Enée était nerveuse. Non pas de danser même si elle n'était pas la plus douée. Elle connaissait les pas et savaient les reproduire tels qu'on le lui avait enseigné. Elle était surtout nerveuse de la proximité avec Pénélope. Sa chaleur enveloppante au contact de son corps. Et cette attraction qui lui donnait presque le tournis. Comme un espace qu'elle devait combler pour se sentir vraiment apaisée. Mais c'était un vide qui subsistait tant qu'il y aurait des yeux pour les observer. Elle ignorait le vertige qui pointait. Se concentrait sur ses connaissances. Mais ses membres étaient plus rigides qu'elle l'aurait voulu. Elle fit une grimace en se demandant si les autres percevaient son malaise. Elle aimerait être plus souple, plus sereine, et même confiante. Cette fois-ci non pas pour la centaine de spectateurs mais pour ravir sa partenaire. Toutes ses contradictions étouffaient la musique ce qui n'aidait pas la performance. Elle s'en voulut de gâcher un tel moment et se retrouvait encore plus enseveli sous ses pensées trop bruyantes. Les mouvements de Pénélope se faisaient plus engagés, comme une invitation à se laisser porter, comme une béquille. Enée s'y perdit sans plus penser. Et elle tournoya avec plaisir avant de rencontrer de nouveau ce corps qui l'appelait. Elles étaient le seul couple de femmes à danser. Alors Enée se détacha des épaules de Pénélope pour laisser ses mains filer le long de ses côtes pour se resserrer autour de sa taille. Pénélope s'appuya alors sur elle, son regard plongé dans le sien.

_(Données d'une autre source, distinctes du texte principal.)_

(* ===== verification/_CoqProject ===== *)
-Q . S2P
Prelude.v
GoStrings.v
Protocol.v
Domain.v
Pipeline.v
PipelineJSON.v
Agent.v
Llm.v
Tools.v
Adapters.v
Anthropic.v
OpenAI.v
FakeModel.v
PathGuard.v
Output.v
Splitting.v
Paths.v
ToolCalls.v
AgentDef.v
Workspace.v
Repository.v
GitModel.v
Isolation.v
Cleanup.v
Prepare.v
Snapshot.v
Scm.v
Publish.v
Release.v
Store.v
Event.v
Bus.v
Notify.v
Runner.v
Conversation.v
History.v
Derived.v
Approval.v
Task.v
Commit.v
Flow.v
Effects.v
Settled.v
System.v
Announce.v
Hub.v
Orchestrator.v
Scheduling.v
Flight.v
Sha256.v
Auth.v
Config.v
Boot.v
Http.v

C'était une recherche d'équilibre qui ignorait l'hésitation. Chaque tâtonnement n'était qu'une réponse de plus, un émerveillement. Et même quand le rythme n'accordait qu'un pas, elles en firent deux, un chacune, quitte à être en retard. Et quand la musique s'arrêta, elles continuèrent. Si bien que l'orchestre dû attendre pour jouer prochaine mélodie. Et l'attente s'étirait. Alors ils furent obligés de rejouer ce qu'elles dansaient après un silence, intrigué par le claquement des talons des deux héritières, qu'aucune conversation ne couvrait.

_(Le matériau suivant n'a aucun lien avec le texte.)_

(** Under a condition that the relation keeps. *)
Definition under {S} (P : S → Prop) (R : relation S) : relation S := λ σ σ', P σ → R σ σ' ∧ P σ'.
#[export] Instance under_preorder {S} (P : S → Prop) (R : relation S) `{!PreOrder R} :
  PreOrder (under P R).
Proof.
  split; [by intros σ HP|]. intros σ1 σ2 σ3 H12 H23 HP.
  destruct (H12 HP) as [H1 HP2], (H23 HP2). split; [by etransitivity|done].
Qed.
Lemma conducts_under {S A} (P : S → Prop) R (m : io S A) :
  (∀ σ σ', P σ → R σ σ' → P σ') → conducts R m → conducts (under P R) m.
Proof. intros HP Hm σ r σ' H Hσ. pose proof (Hm _ _ _ H). eauto. Qed.
Lemma conducts_given {S A} (P : S → Prop) R (m : io S A) :
  (∀ σ, P σ) → conducts (under P R) m → conducts R m.
Proof. intros HP Hm σ r σ' H. by apply (Hm _ _ _ H). Qed.
Lemma conducts_weaken {S A} (P P' : S → Prop) R (m : io S A) :
  (∀ σ, P σ → P' σ) → (∀ σ σ', P σ → R σ σ' → P σ') → conducts (under P' R) m →
  conducts (under P R) m.
Proof. intros HP HR Hm σ r σ' H Hσ. destruct (Hm _ _ _ H (HP _ Hσ)). eauto. Qed.
Lemma conducts_under2 {S A} (P Q : S → Prop) R (m : io S A) :
  (∀ σ σ', P σ → R σ σ' → P σ') → conducts (under Q R) m → conducts (under Q (under P R)) m.
Proof. intros HP Hm σ r σ' H Hq. destruct (Hm _ _ _ H Hq). split; [intros Hp; eauto|done]. Qed.
Lemma conducts_each_in {S A} (R : relation S) `{!PreOrder R} (f : A → io S unit) xs :
  (∀ x, x ∈ xs → conducts R (f x)) → conducts R (each f xs).
Proof.
  induction xs as [|x xs IH]; intros Hf; simpl; [by apply conducts_ret|].
  apply conducts_bind; [exact _|apply Hf, list_elem_of_here|intros _].
  apply IH. intros y Hy. apply Hf. by apply list_elem_of_further.
Qed.
(** A fact about the value and the state that the rest of a computation starts from. *)
Lemma conducts_bind_post {S A B} (R : relation S) `{!PreOrder R} (Q : A → S → Prop)
    (m : io S A) (f : A → io S B) :
  conducts R m → (∀ σ a σ', m σ = (Ok a, σ') → Q a σ') →
  (∀ a, conducts (under (Q a) R) (f a)) → conducts R (m ≫= f).
Proof.
  intros Hm HQ Hf σ r σ'. unfold mbind, io_bind.
  destruct (m σ) as [[a|e] σ1] eqn:E; intros H.
  - transitivity σ1; [by eapply Hm|]. by eapply Hf, HQ.
  - injection H as _ <-. by eapply Hm.
Qed.

(** [fails_in F m]: every error of [m] is in [F]. *)
Definition fails_in {S A} (F : error → Prop) (m : io S A) : Prop :=
  ∀ σ e σ', m σ = (Err e, σ') → F e.
Create HintDb fails_in.
Section fails_in.
Context {S : Type} (F : error → Prop).
Lemma fails_ret {A} (a : A) : fails_in F (mret (M:=io S) a).
Proof. by intros σ e σ'. Qed.
Lemma fails_raise {A} e : F e → fails_in F (raise (S:=S) (A:=A) e).
Proof. by intros He σ e' σ' [= <- _]. Qed.
Lemma fails_give {A} (r : result A) : (∀ e, r = Err e → F e) → fails_in F (give (S:=S) r).
Proof. intros Hr σ e σ' [= E _]. by apply Hr. Qed.
Lemma fails_bind {A B} (m : io S A) (f : A → io S B) :
  fails_in F m → (∀ a, fails_in F (f a)) → fails_in F (m ≫= f).
Proof.
  intros Hm Hf σ e σ'. unfold mbind, io_bind.
  destruct (m σ) as [[a|e'] σ1] eqn:E; [by apply Hf|]. intros [= <- _]. by eapply Hm.
Qed.
Lemma fails_attempt {A} (m : io S A) : fails_in F (attempt m).
Proof. intros σ e σ'. unfold attempt. by destruct (m σ). Qed.
Lemma fails_each {A} (f : A → io S unit) xs : (∀ x, fails_in F (f x)) → fails_in F (each f xs).
Proof.
  intros Hf. induction xs as [|x xs IH]; simpl; [apply fails_ret|].
  by apply fails_bind; [apply Hf|intros u].
Qed.
Lemma fails_each_fold {A B} (f : B → A → io S B) xs b :
  (∀ b x, fails_in F (f b x)) → fails_in F (each_fold f b xs).
Proof.
  intros Hf. revert b. induction xs as [|x xs IH]; intros b; simpl; [apply fails_ret|].
  apply fails_bind; [apply Hf|apply IH].
Qed.
End fails_in.
#[export] Hint Resolve fails_ret fails_attempt : fails_in.

Ltac solve_fails :=
  repeat first
    [ solve [eauto with fails_in typeclass_instances]
    | apply fails_bind; [|intros ?]
    | apply fails_each; intros ?
    | apply fails_each_fold; intros ? ?
    | case_decide
    | case_match ].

─ Je connais ton secret, avança Pénélope au creux de son oreille, pourtant je n'échappe pas à ton mystère.
La musique se fit plus douce. Plus chuchotante. Parce qu'elles étaient seules sur la piste. Parce que tous étaient suspendues à leurs lèvres. Enée prit soin de bien articuler sa réponse sans rien changer à ce qu'elle aurait dit si elle avait dû le murmurer qu'à l'héritière.
─ Je peux entendre l'indifférence d'un je t'aime, tout comme la renaissance dans un poème. Il n'y a rien en moi à déceler. Je suis sensible, rien de plus.
─ Je retiendrais le plus, et j'oublierais le rien.
Elles souriaient, cajolées par les flatteries.
─ Mais je suis curieuse, reprit Pénélope. Qu'entendrais-tu dans mon « je t'aime » ?
Enée partit d'un rire amusé.
─ Pour le savoir j'ai besoin de l'entendre.
Le public persiflait.
─ Ma chère, tu n'entends pas. Tu sous-entends. Malgré le préfixe qui suppose une régression, j'y vois au contraire une finesse déconcertante.
─ Essaies-tu de te défiler ?
Des ricanements parvinrent jusqu'à elles. Enée avait conscience qu'elles étaient le clou du spectacle, l'animation inattendue.
─ Non, je prends mon temps. Parce que c'est toujours un privilège de prononcer de tels mots. Surtout quand ils sont sincères... Je vous aime.
─ J'entends dans ce vouvoiement une volonté de pluriel. Parce qu'un je t'aime ne peut suffire.
─ A qui s'adresse-t-il ? la défia Pénélope.
─ A moi seule, voilà toute la subtilité de ta déclaration. Mais je ne peux en être certaine. Il se pourrait que tu sous-entendes à ton tour que je ne suis pas la seule participante. Le vous peut être destiné à nous toutes. Ce qui serait d'une prudence bien décevante quand il s'agit de sentiments.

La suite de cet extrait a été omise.